*** Record set ***

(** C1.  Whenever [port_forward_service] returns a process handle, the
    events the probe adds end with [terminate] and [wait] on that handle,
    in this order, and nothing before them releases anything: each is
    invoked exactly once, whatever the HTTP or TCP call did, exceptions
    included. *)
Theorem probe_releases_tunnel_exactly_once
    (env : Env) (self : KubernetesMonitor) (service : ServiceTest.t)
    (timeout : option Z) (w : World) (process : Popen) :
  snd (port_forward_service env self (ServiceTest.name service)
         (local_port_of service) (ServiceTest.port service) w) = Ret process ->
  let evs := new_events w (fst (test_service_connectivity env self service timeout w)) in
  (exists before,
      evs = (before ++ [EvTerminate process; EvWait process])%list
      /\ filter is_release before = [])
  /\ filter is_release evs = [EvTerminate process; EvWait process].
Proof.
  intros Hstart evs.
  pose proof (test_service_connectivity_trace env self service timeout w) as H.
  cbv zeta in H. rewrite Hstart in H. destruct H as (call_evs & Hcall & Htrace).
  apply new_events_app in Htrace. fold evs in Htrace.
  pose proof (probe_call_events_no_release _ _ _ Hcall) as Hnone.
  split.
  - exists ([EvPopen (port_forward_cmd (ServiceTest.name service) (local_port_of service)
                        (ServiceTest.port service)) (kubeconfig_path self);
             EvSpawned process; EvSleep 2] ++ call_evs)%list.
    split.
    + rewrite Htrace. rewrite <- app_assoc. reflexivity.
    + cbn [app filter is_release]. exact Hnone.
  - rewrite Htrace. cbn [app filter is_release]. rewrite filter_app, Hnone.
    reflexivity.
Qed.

***

Problem statement:
The reply should consist only of the line containing "- exists ([EvPopen" and all lines after it in the listing above, reproduced exactly.

Answer:
  - exists ([EvPopen (port_forward_cmd (ServiceTest.name service) (local_port_of service)
                        (ServiceTest.port service)) (kubeconfig_path self);
             EvSpawned process; EvSleep 2] ++ call_evs)%list.
    split.
    + rewrite Htrace. rewrite <- app_assoc. reflexivity.
    + cbn [app filter is_release]. exact Hnone.
  - rewrite Htrace. cbn [app filter is_release]. rewrite filter_app, Hnone.
    reflexivity.
Qed.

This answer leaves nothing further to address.